§ **Extracted records**:

- - - - - - -

Definition set_plane (st : drm_plane_state) (p : digilent_hdmi_private)
  : digilent_hdmi_private :=
  {| drm_dev := drm_dev p; crtc := crtc p; plane := st;
     connector := connector p; dma := dma p; dma_template := dma_template p;
     i2c_bus := i2c_bus p; fmax := fmax p; hmax := hmax p; vmax := vmax p;
     hpref := hpref p; vpref := vpref p; vtc_bridge := vtc_bridge p;
     hdmi_clock := hdmi_clock p; clk_enabled := clk_enabled p |}.

(** A 1920x1080 XRGB8888 framebuffer (4 bytes per pixel, 7680-byte rows). *)
Definition fb_1080p : drm_framebuffer :=
  {| cpp0 := 4; pitches0 := 7680; paddr := 268435456 |}.

(** A 640x480 XRGB8888 framebuffer (2560-byte rows). *)
Definition fb_vga : drm_framebuffer :=
  {| cpp0 := 4; pitches0 := 2560; paddr := 268435456 |}.

(** A 1280x720 window at (16, 8) of the 1080p framebuffer. *)
Definition plane_window : drm_plane_state :=
  {| ps_crtc := Some 0; fb := Some fb_1080p; crtc_x := 16; crtc_y := 8;
     crtc_w := 1280; crtc_h := 720 |}.

(** A plane 1920 pixels wide scanning out of the 640-pixel framebuffer:
    each row asks for 7680 bytes of a 2560-byte buffer row. *)
Definition plane_too_wide : drm_plane_state :=
  {| ps_crtc := Some 0; fb := Some fb_vga; crtc_x := 0; crtc_y := 0;
     crtc_w := 1920; crtc_h := 1080 |}.

(** The 1280x720 window moved one pixel to the left of the framebuffer's
    first column. *)
Definition plane_left_of_origin : drm_plane_state :=
  {| ps_crtc := Some 0; fb := Some fb_1080p; crtc_x := -1; crtc_y := 0;
     crtc_w := 1280; crtc_h := 720 |}.

(** A DMA engine that accepts whatever template it is given. *)
Definition accept_all (d : ptr dma_chan) (xt : dma_interleaved_template)
  (fl : list dma_ctrl_flags) : option dma_async_tx_descriptor := Some 7.

(** A DMA engine that refuses every template. *)
Definition refuse_all (d : ptr dma_chan) (xt : dma_interleaved_template)
  (fl : list dma_ctrl_flags) : option dma_async_tx_descriptor := None.

End Examples.

(** * Further driver functions *)

(** ** digilent_hdmi_encoder.c: mode setting *)

Module EncoderMode.

Section Platform.

(** Width of [unsigned long], the type of a clock rate. *)
Variable long : C.width.

(** [mode] is [&crtc_state->mode]; [mode->clock * 1000] is an [int]
    product, converted to the [unsigned long] rate [clk_set_rate] takes. *)
Definition digilent_hdmi_encoder_mode_set (mode : drm_display_mode)
  : drv unit :=
  private <- get ;;
  do_call (clk_set_rate (hdmi_clock private)
             (C.to_word long (C.to_int (clock mode * 1000)))).

(** The encoder hooks as the commit engine may invoke them, in any order. *)
Inductive encoder_op : Type :=
| op_enable
| op_disable
| op_mode_set (mode : drm_display_mode).

Definition run_encoder_op (o : encoder_op) : drv unit :=
  match o with
  | op_enable => Encoder.digilent_hdmi_encoder_enable
  | op_disable => Encoder.digilent_hdmi_encoder_disable
  | op_mode_set m => digilent_hdmi_encoder_mode_set m
  end.

Fixpoint run_encoder_ops (ops : list encoder_op) : drv unit :=
  match ops with
  | [] => ret tt
  | o :: rest => run_encoder_op o ;; run_encoder_ops rest
  end.

End Platform.

(** The clock a clock-framework call names. *)
Definition clock_of (c : call) : list (ptr clk) :=
  match c with
  | clk_prepare_enable k | clk_disable_unprepare k | clk_set_rate k _ => [k]
  | _ => []
  end.

End EncoderMode.

(** ** digilent_hdmi_connector.c: detection *)

Module Detect.

Inductive drm_connector_status : Type :=
| connector_status_connected
| connector_status_disconnected
| connector_status_unknown.

(** [drm_probe_ddc] tells whether a sink answers on the bus; the hook reads
    the private data and changes nothing.  [force] is not looked at. *)
Definition digilent_hdmi_connector_detect
  (drm_probe_ddc : ptr i2c_adapter -> bool)
  (private : digilent_hdmi_private) (force : bool) : drm_connector_status :=
  if negb (is_null (i2c_bus private)) then
    if drm_probe_ddc (i2c_bus private) then connector_status_connected
    else connector_status_disconnected
  else connector_status_unknown.

(** Calls of [get_modes]: the synthesis of fallback modes, the read of the
    sink's EDID and the release of the EDID block. *)
Definition is_fallback_call (c : call) : bool :=
  match c with
  | drm_add_modes_noedid _ _ | drm_set_preferred_mode _ _ => true
  | _ => false
  end.

Definition is_edid_read (c : call) : bool :=
  match c with drm_get_edid _ _ => true | _ => false end.

Definition is_edid_free (c : call) : bool :=
  match c with kfree_edid _ => true | _ => false end.

End Detect.

(** ** Sequences of plane updates *)

Module Frames.

Section Platform.

Variable size_t : C.width.
Variable dma_addr_t : C.width.
Variable vdma_prep :
  ptr dma_chan -> dma_interleaved_template -> list dma_ctrl_flags ->
  option dma_async_tx_descriptor.

(** The commit engine installs a plane state, then runs the update hook. *)
Fixpoint run_updates (sts : list drm_plane_state) : drv unit :=
  match sts with
  | [] => ret tt
  | st :: rest =>
      modify (Examples.set_plane st) ;;
      Crtc.digilent_hdmi_plane_atomic_update size_t dma_addr_t vdma_prep ;;
      run_updates rest
  end.

End Platform.

(** A plane state the update hook acts on. *)
Definition active (st : drm_plane_state) : bool :=
  match ps_crtc st, fb st with Some _, Some _ => true | _, _ => false end.

(** A log made of whole updates: each is a terminate and a prepare followed
    either by the error report (prepare returned NULL) or by the submit of
    the prepared descriptor and the issue. *)
Fixpoint whole_updates (tr : list call) : bool :=
  match tr with
  | [] => true
  | dmaengine_terminate_all _
    :: dmaengine_prep_interleaved_dma _ _ _ NULL
    :: DRM_ERROR _ :: rest => whole_updates rest
  | dmaengine_terminate_all _
    :: dmaengine_prep_interleaved_dma _ _ _ (PTR x)
    :: dmaengine_submit y
    :: dma_async_issue_pending _ :: rest => (x =? y) && whole_updates rest
  | _ => false
  end.

(** The channel a DMA engine call names. *)
Definition channel_of (c : call) : list (ptr dma_chan) :=
  match c with
  | dmaengine_terminate_all d | dmaengine_prep_interleaved_dma d _ _ _
  | dma_async_issue_pending d => [d]
  | _ => []
  end.

(** Whether a transfer is left issued at the end of a log: an issue starts
    one, a terminate stops it. *)
Definition in_flight (tr : list call) : bool :=
  fold_left (fun b c =>
               match c with
               | dma_async_issue_pending _ => true
               | dmaengine_terminate_all _ => false
               | _ => b
               end) tr false.

Definition is_terminate (c : call) : bool :=
  match c with dmaengine_terminate_all _ => true | _ => false end.

Definition is_issue (c : call) : bool :=
  match c with dma_async_issue_pending _ => true | _ => false end.

End Frames.

(** ** Construction and probe: digilent_hdmi_*_create, platform_probe *)

Module Setup.

(** Calls made while the device is constructed.  [runtime] embeds the calls
    of the running driver; the others are the DRM core, allocator and
    platform functions the create and probe functions call, with the result
    they got.  Three field assignments to DRM objects outside the private
    data are recorded as well ([mode_config_limits], [encoder_possible_crtcs],
    [connector_polled]). *)
Inductive setup_call : Type :=
| runtime (c : call)
| devm_kzalloc (ok : bool)
| drm_dev_alloc (res : ptr drm_device)
| drm_mode_config_init (dev : ptr drm_device)
| mode_config_limits (min_width min_height max_width max_height : Z)
| drm_kms_helper_poll_init (dev : ptr drm_device)
| drm_kms_helper_poll_fini (dev : ptr drm_device)
| kzalloc (ok : bool)
| kfree
| drm_universal_plane_init (rc : Z)
| drm_plane_helper_add
| drm_plane_cleanup
| drm_crtc_init_with_planes (rc : Z)
| drm_crtc_helper_add
| drm_crtc_cleanup
| encoder_possible_crtcs (mask : Z)
| drm_encoder_init (rc : Z)
| drm_encoder_helper_add
| connector_polled (connect disconnect : bool)
| drm_connector_init (rc : Z)
| drm_connector_helper_add
| drm_connector_register (rc : Z)
| drm_connector_attach_encoder (rc : Z)
| drm_connector_unregister
| drm_connector_cleanup
| drm_mode_config_reset (dev : ptr drm_device)
| drm_dev_register (dev : ptr drm_device) (rc : Z)
| drm_fbdev_generic_setup (dev : ptr drm_device) (bpp : Z)
| drm_mode_config_cleanup (dev : ptr drm_device).

(** What the allocator and the DRM core answer during construction: whether
    each allocation succeeds, the device pointer or [ERR_PTR], and the
    return code of each initialisation (0 for success). *)
Record drm_core : Type := {
  private_alloc : bool;
  dev_alloc : ptr drm_device;
  template_alloc : bool;
  plane_init : Z;
  crtc_init : Z;
  encoder_init : Z;
  connector_init : Z;
  connector_register : Z;
  attach_encoder : Z;
  dev_register : Z
}.

Definition setup (A : Type) : Type :=
  digilent_hdmi_private -> A * digilent_hdmi_private * list setup_call.

Definition sret {A} (a : A) : setup A := fun p => (a, p, []).

Definition sbind {A B} (m : setup A) (k : A -> setup B) : setup B :=
  fun p =>
    let '(a, p1, t1) := m p in
    let '(b, p2, t2) := k a p1 in
    (b, p2, t1 ++ t2).

Definition sget : setup digilent_hdmi_private := fun p => (p, p, []).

- - - - - - -

Which lines run from the one holding "(** Calls of" through the one holding "End Detect." in the records above? Repeat them exactly, both included, and nothing more.

(** Calls of [get_modes]: the synthesis of fallback modes, the read of the
    sink's EDID and the release of the EDID block. *)
Definition is_fallback_call (c : call) : bool :=
  match c with
  | drm_add_modes_noedid _ _ | drm_set_preferred_mode _ _ => true
  | _ => false
  end.

Definition is_edid_read (c : call) : bool :=
  match c with drm_get_edid _ _ => true | _ => false end.

Definition is_edid_free (c : call) : bool :=
  match c with kfree_edid _ => true | _ => false end.

End Detect.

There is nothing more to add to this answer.